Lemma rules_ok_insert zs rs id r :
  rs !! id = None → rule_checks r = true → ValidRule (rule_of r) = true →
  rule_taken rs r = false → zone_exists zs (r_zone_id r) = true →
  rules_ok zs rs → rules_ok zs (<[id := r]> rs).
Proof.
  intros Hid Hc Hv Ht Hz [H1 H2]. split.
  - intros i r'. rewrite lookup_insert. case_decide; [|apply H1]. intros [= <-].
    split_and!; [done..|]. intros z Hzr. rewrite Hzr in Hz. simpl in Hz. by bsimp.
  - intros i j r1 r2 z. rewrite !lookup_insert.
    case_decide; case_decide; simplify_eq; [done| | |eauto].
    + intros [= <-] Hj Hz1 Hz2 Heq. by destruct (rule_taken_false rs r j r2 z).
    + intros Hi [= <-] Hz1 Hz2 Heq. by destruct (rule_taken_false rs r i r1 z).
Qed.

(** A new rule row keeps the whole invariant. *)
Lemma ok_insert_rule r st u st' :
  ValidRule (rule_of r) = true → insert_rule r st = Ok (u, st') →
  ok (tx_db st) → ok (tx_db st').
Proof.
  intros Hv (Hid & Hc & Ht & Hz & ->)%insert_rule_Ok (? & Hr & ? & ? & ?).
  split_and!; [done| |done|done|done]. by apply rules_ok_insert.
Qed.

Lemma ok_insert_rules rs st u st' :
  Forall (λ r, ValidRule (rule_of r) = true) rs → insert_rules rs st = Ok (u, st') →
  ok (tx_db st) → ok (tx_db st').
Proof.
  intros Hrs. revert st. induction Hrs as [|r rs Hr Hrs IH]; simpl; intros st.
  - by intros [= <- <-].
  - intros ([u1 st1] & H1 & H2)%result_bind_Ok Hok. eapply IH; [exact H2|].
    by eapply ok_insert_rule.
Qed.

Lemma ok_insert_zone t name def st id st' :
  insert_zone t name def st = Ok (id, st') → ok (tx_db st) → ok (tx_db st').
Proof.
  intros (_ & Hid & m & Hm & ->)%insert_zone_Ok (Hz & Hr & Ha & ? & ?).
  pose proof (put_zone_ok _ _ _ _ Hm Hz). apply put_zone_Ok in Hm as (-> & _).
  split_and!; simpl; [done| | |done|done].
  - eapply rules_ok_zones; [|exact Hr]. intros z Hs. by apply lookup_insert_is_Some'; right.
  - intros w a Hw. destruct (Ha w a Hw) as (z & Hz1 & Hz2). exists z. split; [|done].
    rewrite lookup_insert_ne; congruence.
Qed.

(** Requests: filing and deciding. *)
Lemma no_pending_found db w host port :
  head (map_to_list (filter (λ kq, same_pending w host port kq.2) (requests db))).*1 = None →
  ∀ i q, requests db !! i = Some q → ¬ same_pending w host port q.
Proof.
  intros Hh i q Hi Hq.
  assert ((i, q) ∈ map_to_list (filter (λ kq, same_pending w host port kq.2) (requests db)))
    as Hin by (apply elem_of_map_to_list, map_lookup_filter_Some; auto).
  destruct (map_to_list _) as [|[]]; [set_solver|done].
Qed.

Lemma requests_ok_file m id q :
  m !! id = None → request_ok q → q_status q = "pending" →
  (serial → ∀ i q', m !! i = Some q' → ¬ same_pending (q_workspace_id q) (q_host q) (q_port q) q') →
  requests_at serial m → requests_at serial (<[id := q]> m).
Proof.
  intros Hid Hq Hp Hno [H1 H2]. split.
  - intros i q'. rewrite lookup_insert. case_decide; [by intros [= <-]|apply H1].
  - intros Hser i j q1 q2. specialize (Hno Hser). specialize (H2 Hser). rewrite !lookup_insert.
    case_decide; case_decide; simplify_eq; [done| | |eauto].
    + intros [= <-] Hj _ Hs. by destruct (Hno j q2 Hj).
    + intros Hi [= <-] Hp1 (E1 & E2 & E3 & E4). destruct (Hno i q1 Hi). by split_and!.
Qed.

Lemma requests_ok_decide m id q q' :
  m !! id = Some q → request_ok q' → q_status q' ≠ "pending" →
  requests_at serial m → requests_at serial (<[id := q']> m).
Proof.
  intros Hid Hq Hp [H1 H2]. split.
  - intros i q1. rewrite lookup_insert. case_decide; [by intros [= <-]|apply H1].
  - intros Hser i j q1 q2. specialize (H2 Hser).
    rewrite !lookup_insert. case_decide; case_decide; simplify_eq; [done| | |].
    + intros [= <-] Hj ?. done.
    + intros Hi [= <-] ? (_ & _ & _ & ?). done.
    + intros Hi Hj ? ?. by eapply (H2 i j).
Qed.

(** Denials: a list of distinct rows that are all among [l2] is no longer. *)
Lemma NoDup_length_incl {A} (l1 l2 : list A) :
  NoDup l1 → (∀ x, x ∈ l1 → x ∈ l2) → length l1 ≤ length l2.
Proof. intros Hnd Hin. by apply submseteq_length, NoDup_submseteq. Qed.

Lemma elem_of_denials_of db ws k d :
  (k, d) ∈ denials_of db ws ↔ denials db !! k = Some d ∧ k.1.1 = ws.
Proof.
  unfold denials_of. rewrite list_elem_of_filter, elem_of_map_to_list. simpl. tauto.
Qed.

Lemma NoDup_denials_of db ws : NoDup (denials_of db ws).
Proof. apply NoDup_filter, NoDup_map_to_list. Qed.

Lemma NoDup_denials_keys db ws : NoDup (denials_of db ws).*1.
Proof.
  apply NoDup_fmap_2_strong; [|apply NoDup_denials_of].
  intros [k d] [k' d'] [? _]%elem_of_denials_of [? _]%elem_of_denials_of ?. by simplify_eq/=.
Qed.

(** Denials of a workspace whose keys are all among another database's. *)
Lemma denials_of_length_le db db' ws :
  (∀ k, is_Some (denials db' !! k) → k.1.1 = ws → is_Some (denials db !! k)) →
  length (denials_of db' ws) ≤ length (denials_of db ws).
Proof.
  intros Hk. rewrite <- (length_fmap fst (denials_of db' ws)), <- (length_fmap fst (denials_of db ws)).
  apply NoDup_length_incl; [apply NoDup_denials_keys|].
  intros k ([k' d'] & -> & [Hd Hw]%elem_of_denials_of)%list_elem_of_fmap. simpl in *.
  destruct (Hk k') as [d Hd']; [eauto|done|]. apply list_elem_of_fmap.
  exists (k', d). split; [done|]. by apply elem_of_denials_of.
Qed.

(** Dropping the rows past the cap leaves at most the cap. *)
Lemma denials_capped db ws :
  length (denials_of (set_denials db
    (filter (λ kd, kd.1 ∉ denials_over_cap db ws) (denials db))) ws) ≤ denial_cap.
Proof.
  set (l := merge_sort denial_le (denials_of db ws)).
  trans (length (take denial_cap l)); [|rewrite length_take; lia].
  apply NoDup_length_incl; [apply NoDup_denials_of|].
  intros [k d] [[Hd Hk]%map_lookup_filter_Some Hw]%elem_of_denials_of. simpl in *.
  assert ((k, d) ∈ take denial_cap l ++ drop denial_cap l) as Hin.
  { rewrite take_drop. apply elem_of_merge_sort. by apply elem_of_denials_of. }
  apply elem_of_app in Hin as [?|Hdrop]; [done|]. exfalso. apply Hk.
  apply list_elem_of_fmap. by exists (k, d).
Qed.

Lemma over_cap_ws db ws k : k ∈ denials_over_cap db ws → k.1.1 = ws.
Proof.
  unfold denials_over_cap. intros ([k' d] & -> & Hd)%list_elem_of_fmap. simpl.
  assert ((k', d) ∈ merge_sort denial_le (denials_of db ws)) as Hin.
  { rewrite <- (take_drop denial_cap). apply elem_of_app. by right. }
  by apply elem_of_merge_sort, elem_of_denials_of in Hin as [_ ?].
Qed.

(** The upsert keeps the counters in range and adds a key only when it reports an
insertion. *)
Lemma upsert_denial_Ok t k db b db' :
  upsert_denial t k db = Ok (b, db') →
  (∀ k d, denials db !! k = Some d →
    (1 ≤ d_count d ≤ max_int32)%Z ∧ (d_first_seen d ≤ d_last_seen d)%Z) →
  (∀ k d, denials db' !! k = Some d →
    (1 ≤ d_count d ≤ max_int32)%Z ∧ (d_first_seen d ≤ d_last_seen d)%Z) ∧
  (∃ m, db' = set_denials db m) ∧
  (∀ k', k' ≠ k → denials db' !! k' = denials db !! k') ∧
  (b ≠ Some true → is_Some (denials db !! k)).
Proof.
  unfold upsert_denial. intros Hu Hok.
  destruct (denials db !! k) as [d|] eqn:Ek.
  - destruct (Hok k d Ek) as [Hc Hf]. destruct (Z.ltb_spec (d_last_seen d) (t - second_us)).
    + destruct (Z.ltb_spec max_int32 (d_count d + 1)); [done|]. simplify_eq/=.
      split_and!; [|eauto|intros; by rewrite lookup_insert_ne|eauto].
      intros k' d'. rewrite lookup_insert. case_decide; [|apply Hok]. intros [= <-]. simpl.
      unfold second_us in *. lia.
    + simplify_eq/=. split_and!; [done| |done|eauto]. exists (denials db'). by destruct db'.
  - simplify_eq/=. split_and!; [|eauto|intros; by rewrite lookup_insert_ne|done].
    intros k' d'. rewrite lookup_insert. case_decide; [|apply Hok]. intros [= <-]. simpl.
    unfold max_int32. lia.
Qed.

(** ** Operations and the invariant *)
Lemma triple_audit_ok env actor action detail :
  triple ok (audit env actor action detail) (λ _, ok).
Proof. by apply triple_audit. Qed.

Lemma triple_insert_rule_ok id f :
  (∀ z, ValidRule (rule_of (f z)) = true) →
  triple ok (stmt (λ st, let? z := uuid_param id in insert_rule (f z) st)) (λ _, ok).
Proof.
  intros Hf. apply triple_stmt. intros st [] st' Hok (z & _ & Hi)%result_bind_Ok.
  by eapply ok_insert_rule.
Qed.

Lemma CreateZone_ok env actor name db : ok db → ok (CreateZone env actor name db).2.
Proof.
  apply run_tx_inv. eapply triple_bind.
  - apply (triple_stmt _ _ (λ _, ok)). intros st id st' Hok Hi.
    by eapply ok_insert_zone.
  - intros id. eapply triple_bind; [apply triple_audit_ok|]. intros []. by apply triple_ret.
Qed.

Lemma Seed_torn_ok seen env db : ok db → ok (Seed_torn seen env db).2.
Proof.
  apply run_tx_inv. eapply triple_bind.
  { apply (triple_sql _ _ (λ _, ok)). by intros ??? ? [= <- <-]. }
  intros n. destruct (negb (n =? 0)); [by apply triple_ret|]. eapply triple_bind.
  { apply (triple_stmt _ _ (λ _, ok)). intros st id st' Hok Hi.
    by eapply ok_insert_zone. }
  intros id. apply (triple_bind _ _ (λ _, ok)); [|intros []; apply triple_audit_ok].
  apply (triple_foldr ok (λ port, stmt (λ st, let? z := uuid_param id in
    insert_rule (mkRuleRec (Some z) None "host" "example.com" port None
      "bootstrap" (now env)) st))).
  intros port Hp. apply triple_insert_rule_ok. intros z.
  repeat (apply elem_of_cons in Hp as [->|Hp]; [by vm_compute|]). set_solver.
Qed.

· · ·

Prompt:
Your task is to copy each line from the material above that includes the word "actor".

Solution:
Lemma triple_audit_ok env actor action detail :
  triple ok (audit env actor action detail) (λ _, ok).
Lemma CreateZone_ok env actor name db : ok db → ok (CreateZone env actor name db).2.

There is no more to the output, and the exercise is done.